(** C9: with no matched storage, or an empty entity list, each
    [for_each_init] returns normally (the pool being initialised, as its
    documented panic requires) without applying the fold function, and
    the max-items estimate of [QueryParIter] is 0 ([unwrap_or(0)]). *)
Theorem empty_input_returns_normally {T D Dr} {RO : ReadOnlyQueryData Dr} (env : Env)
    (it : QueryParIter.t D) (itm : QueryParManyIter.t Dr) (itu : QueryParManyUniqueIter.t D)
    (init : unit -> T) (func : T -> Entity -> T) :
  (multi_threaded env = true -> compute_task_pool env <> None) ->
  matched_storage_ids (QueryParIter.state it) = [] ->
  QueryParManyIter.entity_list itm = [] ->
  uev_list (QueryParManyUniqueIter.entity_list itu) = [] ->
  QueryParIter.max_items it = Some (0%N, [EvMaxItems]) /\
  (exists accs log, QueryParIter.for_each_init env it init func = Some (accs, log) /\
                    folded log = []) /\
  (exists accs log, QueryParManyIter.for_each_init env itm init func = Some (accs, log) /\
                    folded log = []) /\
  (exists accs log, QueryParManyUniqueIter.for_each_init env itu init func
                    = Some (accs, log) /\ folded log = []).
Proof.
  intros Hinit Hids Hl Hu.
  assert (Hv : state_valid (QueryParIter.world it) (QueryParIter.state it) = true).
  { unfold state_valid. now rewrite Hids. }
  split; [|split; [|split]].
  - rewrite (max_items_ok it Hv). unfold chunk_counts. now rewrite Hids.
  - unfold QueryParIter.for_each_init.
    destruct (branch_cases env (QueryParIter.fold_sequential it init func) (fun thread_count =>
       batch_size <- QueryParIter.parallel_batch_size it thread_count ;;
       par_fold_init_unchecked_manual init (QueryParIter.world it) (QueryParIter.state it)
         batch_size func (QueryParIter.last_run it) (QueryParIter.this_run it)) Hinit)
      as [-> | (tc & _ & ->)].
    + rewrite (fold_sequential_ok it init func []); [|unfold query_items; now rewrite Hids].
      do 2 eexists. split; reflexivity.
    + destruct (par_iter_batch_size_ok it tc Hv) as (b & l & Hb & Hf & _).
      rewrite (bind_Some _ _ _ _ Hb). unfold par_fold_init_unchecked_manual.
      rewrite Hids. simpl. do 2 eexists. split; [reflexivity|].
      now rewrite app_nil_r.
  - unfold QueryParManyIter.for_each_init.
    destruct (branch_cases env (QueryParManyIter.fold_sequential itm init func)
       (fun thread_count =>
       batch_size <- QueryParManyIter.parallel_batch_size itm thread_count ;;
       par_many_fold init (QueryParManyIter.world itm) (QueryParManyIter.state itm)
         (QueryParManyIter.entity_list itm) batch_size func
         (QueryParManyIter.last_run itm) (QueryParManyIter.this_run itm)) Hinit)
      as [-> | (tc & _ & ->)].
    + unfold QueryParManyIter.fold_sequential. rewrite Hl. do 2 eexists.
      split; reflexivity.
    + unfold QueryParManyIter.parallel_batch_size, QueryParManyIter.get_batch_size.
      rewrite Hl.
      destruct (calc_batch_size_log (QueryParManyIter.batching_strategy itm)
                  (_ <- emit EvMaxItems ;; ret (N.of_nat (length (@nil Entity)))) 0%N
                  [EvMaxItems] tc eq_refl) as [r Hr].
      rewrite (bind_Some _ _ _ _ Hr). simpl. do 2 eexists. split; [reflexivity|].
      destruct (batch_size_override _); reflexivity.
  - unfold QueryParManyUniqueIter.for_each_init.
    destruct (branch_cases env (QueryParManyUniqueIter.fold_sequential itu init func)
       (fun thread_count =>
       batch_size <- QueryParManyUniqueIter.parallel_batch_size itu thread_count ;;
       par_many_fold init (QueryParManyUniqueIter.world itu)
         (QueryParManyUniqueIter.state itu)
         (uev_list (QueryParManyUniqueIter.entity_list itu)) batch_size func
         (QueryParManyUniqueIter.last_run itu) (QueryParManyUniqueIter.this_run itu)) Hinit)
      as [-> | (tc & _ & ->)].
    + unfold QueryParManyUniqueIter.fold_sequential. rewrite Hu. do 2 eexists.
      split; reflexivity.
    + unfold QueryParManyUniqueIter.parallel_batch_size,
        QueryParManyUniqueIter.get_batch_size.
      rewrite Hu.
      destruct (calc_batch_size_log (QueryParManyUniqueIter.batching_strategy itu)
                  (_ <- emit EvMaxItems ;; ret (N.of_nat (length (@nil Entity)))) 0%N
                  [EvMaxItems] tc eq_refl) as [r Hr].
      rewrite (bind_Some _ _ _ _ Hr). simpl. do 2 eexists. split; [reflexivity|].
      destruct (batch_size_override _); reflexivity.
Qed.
====
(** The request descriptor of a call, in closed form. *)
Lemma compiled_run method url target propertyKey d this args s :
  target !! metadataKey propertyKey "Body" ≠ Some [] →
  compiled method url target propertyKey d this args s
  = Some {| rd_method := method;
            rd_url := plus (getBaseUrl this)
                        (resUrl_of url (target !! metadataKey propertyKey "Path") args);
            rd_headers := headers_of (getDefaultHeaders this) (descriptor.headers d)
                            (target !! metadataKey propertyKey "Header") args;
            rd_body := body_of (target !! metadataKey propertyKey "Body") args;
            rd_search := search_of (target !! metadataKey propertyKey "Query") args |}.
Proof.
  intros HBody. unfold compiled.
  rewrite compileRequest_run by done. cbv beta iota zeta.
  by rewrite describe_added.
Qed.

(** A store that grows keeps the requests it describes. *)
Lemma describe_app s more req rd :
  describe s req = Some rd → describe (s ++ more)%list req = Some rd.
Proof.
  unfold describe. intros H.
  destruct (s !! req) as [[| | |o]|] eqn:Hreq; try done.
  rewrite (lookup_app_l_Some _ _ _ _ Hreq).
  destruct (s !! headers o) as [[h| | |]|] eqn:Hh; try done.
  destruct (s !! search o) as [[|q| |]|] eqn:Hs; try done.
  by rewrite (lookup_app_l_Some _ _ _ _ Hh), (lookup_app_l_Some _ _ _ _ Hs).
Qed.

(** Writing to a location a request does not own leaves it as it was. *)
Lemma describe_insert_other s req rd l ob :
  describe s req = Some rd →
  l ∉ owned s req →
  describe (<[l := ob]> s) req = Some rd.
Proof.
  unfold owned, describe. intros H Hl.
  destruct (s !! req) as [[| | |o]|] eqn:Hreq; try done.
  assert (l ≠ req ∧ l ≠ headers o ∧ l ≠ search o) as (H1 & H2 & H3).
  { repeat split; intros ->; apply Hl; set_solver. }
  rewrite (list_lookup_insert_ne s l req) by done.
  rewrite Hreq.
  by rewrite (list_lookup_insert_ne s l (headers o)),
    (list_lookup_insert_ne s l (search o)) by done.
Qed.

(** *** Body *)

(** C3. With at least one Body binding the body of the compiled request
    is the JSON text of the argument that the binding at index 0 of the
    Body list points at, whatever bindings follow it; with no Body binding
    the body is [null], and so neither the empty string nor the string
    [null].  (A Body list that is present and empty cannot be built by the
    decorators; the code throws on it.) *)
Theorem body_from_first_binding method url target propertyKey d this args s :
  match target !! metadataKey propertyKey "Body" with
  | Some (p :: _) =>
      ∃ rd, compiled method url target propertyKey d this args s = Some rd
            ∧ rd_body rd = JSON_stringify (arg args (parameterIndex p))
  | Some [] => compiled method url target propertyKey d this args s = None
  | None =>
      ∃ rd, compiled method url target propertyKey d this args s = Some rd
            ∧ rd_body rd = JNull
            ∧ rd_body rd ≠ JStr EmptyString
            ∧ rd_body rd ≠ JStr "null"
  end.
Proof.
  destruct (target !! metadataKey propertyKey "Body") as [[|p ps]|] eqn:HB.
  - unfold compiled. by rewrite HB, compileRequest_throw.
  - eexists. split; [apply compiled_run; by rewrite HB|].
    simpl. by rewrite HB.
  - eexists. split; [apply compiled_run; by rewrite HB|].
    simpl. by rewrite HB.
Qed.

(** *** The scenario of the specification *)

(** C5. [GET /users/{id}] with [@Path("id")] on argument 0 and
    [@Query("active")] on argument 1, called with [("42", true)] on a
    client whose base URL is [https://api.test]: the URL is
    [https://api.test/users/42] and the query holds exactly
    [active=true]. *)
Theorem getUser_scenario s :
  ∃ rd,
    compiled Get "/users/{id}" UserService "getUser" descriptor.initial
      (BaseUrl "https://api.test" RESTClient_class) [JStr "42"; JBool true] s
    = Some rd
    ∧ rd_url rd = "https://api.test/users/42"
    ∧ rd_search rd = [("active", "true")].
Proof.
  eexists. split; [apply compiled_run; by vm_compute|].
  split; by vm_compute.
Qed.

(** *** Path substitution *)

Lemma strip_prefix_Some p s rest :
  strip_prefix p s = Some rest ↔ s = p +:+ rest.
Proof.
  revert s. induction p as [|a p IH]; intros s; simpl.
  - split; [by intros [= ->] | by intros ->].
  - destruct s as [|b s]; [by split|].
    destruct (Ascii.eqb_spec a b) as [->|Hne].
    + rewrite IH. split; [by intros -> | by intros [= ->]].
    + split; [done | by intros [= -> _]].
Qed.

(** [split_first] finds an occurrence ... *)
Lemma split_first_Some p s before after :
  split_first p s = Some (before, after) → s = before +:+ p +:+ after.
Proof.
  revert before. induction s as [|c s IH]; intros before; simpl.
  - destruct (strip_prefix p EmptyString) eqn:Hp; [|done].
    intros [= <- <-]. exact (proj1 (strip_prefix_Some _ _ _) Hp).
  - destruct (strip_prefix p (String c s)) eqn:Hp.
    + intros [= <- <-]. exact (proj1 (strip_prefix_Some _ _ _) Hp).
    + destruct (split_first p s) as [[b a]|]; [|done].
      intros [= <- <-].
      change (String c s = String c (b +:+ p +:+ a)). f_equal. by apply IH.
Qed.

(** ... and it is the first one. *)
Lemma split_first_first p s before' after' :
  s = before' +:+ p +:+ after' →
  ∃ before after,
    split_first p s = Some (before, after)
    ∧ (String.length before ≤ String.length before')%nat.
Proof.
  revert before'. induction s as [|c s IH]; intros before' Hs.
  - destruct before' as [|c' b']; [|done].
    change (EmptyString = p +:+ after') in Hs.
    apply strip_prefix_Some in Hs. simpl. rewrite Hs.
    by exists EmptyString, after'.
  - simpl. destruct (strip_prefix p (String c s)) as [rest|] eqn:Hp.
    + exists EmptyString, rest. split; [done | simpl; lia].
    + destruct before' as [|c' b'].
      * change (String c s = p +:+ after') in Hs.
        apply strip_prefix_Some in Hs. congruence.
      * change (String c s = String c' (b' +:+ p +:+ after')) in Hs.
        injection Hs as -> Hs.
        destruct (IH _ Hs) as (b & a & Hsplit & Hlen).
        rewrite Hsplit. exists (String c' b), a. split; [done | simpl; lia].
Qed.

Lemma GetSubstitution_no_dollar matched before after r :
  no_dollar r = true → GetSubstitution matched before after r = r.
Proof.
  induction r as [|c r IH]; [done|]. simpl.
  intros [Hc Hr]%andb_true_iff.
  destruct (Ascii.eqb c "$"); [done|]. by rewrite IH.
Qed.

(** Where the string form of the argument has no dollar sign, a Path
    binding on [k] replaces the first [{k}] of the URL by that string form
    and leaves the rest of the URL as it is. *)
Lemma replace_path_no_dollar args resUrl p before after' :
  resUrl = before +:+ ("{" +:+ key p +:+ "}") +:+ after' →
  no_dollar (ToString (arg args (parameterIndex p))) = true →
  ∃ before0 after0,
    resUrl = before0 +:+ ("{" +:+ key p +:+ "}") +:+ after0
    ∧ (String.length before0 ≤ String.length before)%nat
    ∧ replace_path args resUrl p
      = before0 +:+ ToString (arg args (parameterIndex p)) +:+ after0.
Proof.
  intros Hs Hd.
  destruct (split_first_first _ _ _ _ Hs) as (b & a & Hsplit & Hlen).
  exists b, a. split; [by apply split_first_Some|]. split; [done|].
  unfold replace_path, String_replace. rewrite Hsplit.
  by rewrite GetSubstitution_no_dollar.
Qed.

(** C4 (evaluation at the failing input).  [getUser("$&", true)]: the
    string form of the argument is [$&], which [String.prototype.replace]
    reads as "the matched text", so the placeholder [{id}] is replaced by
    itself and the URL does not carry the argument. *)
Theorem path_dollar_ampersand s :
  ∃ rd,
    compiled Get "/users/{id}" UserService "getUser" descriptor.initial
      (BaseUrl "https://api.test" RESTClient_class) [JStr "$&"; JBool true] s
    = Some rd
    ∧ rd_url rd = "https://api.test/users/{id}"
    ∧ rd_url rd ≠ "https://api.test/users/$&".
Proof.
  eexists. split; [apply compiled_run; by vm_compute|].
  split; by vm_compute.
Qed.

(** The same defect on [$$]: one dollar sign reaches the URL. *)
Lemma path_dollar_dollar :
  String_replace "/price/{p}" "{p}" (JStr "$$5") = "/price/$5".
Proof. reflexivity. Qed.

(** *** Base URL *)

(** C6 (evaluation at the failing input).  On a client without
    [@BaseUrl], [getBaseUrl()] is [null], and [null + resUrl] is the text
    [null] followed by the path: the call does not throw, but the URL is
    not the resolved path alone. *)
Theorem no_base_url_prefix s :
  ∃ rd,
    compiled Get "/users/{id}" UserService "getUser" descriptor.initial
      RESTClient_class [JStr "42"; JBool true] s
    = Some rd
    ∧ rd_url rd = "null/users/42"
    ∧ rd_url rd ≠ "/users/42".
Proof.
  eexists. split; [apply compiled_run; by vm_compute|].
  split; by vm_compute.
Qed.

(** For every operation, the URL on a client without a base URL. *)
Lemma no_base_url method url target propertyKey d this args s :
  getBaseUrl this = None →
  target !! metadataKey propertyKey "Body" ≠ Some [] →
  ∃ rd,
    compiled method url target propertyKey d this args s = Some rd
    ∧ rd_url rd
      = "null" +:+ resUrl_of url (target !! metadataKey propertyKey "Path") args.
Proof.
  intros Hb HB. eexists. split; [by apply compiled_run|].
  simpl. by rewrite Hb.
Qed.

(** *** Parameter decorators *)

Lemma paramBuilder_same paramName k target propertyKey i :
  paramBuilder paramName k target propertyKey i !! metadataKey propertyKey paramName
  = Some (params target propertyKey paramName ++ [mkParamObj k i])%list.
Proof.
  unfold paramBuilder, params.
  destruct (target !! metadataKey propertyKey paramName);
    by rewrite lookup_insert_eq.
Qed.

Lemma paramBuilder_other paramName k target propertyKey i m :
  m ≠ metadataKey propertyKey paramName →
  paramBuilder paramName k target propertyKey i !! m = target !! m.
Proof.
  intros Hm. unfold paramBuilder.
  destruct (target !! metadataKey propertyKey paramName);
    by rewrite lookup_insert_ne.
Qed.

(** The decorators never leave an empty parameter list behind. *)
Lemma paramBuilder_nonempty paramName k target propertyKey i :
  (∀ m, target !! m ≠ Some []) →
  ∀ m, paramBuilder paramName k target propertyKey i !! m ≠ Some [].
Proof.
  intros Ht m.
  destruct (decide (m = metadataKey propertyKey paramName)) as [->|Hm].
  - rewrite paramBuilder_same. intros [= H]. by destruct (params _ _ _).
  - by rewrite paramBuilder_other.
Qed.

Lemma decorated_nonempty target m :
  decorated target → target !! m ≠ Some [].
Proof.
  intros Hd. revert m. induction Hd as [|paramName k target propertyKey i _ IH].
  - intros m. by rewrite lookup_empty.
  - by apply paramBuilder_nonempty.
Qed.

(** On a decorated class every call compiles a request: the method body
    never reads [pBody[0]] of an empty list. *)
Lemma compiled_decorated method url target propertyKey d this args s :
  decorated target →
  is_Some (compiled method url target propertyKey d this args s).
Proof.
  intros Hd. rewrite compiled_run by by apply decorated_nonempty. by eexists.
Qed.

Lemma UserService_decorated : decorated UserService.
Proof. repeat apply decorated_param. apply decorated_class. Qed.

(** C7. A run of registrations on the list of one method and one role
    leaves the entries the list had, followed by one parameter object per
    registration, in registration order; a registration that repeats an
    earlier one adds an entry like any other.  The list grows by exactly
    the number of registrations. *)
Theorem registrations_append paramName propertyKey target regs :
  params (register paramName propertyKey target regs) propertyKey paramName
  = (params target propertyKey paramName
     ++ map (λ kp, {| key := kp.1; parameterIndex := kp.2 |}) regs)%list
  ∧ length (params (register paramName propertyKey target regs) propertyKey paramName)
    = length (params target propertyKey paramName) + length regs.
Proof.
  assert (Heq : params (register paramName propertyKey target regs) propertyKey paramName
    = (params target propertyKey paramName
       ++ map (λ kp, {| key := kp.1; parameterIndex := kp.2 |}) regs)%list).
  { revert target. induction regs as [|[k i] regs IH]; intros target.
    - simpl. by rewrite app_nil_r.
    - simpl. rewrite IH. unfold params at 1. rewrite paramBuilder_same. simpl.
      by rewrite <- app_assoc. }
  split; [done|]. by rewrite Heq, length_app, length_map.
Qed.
====
## Exercise
Taking the listing as a whole, count how many of its lines contain the word "decorators", and reply with that count alone.

## Answer
3